Manchester City’s two-year UEFA ban from European football has been overturned, the Lausanne-based Court of Arbitration for Sport (CAS)said on Monday.
CAS ruled that City did not breach financial fair play rules by ‘disguising equity funding as sponsorship’, but imposed a US$11.3mn (10mn euros) fine for failing to cooperate with UEFA.
The English Premier League (EPL) club were seeking to overturn UEFA’s decision to ban them in February from the European competition for the next two seasons, along with a fine of US$34mn (€30mn), after finding them guilty of ‘serious breaches’ of Financial Fair Play (FFP) regulations between 2012 and 2016.
In delivering the ruling on Monday, CAS said City did ‘fail to cooperate with UEFA authorities’ but overturned the decision by UEFA’s club financial control body (CFCB) to ban them.
City said the decision was ‘validation of the club’s position and the body of evidence that it was able to present’.
“The club wishes to thank the panel members for their diligence and the due process that they administered,” City added.
City have persistently denied wrongdoing in relation to the matter, which stemmed from a series of articles published by Der Spiegel in November 2018, drawing on information purportedly obtained by the whistleblower Football Leaks.
City have already secured a top-four finish in the EPL this season, which will mean a place in the 2020-21 Champions League after the verdict being overturned.
In this year’s competition, Pep Guardiola’s side face Real Madrid in their last-16 second leg at Etihad Stadium on August 7. They lead 2-1 from the first-leg and will face Juventus or Lyon if they progress.

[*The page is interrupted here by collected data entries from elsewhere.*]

(* ===== verification/Nnsf.v ===== *)
(** Selection of an AMF for a UE: [ngap_gNB_nnsf.c], its use for the first NAS message of a UE
    ([ngap_gNB_handle_nas_first_req]) and the UE contexts of NGAP ([ngap_gNB_ue_context.c]).

    The AMFs of an instance are a red-black tree ordered by association, here the list of its
    elements in order; the tree of UE contexts is a map from their identities.  A request that
    names a PLMN by its index reads the arrays of the instance, which have six elements.  Of
    the handler of the first NAS message, the message to the AMF that it encodes is left
    out.

    The theorems: the AMF that a request gets ([first_req_amf]) and the identity that the UE
    gets ([new_ue_id_fresh]). *)

From S2P Require Import Prelude.

(** ** Data *)

Inductive ngap_gNB_state_t : Type :=
| NGAP_GNB_STATE_DISCONNECTED | NGAP_GNB_STATE_WAITING | NGAP_GNB_STATE_CONNECTED | NGAP_GNB_OVERLOAD.

Inductive ngap_overload_state_t : Type :=
| NGAP_OVERLOAD_REJECT_MO_DATA | NGAP_OVERLOAD_REJECT_ALL_SIGNALLING | NGAP_OVERLOAD_ONLY_EMERGENCY_AND_MT
| NGAP_NO_OVERLOAD.

Inductive ngap_rrc_establishment_cause_t : Type :=
| NGAP_RRC_CAUSE_EMERGENCY | NGAP_RRC_CAUSE_HIGH_PRIO_ACCESS | NGAP_RRC_CAUSE_MT_ACCESS
| NGAP_RRC_CAUSE_MO_SIGNALLING | NGAP_RRC_CAUSE_MO_DATA | NGAP_RRC_CAUSE_MO_VOICECALL
| NGAP_RRC_CAUSE_MO_VIDEOCALL | NGAP_RRC_CAUSE_MO_SMS | NGAP_RRC_CAUSE_MPS_PRIORITY_ACCESS
| NGAP_RRC_CAUSE_MCS_PRIORITY_ACCESS | NGAP_RRC_CAUSE_NOTAVAILABLE.

#[export] Instance gnb_state_eq_dec : EqDecision ngap_gNB_state_t.
Proof. solve_decision. Defined.
#[export] Instance overload_state_eq_dec : EqDecision ngap_overload_state_t.
Proof. solve_decision. Defined.
#[export] Instance cause_eq_dec : EqDecision ngap_rrc_establishment_cause_t.
Proof. solve_decision. Defined.

Record plmn_identity_t := mk_plmn { plmn_mcc : Z; plmn_mnc : Z }.

Record served_guami_t := mk_guami {
  served_plmns : list plmn_identity_t;
  served_region_ids : list Z;
  amf_set_ids : list Z;
  amf_pointers : list Z
}.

The CAS statement continued: “The award emphasised that most of the alleged breaches reported by the adjudicatory chamber of the CFCB were either not established or time-barred.
“As the charges with respect to any dishonest concealment of equity funding were clearly more significant violations than obstructing the CFCB’s investigations, it was not appropriate to impose a ban on participating in UEFA’s club competitions for Manchester City’s failure to co-operate with the CFCB’s investigations alone.”
On reducing the fine, CAS said that, while it considered ‘the importance of the co-operation of clubs in investigations conducted by the CFCB’ and Manchester City’s ‘disregard of such principle and its obstruction of the investigations’, the CAS panel ‘considered it appropriate to reduce UEFA’s initial fine by two-thirds’.
It added: “The final award with reasons will be published on the CAS website in a few days.”
UEFA said it noted there was ‘insufficient conclusive evidence to uphold all of the CFCB’s conclusions in this specific case and that many of the alleged breaches were time-barred’.
The governing body added: “Over the last few years, Financial Fair Play has played a significant role in protecting clubs and helping them become financially sustainable and UEFA and the European Club Association remain committed to its principles.”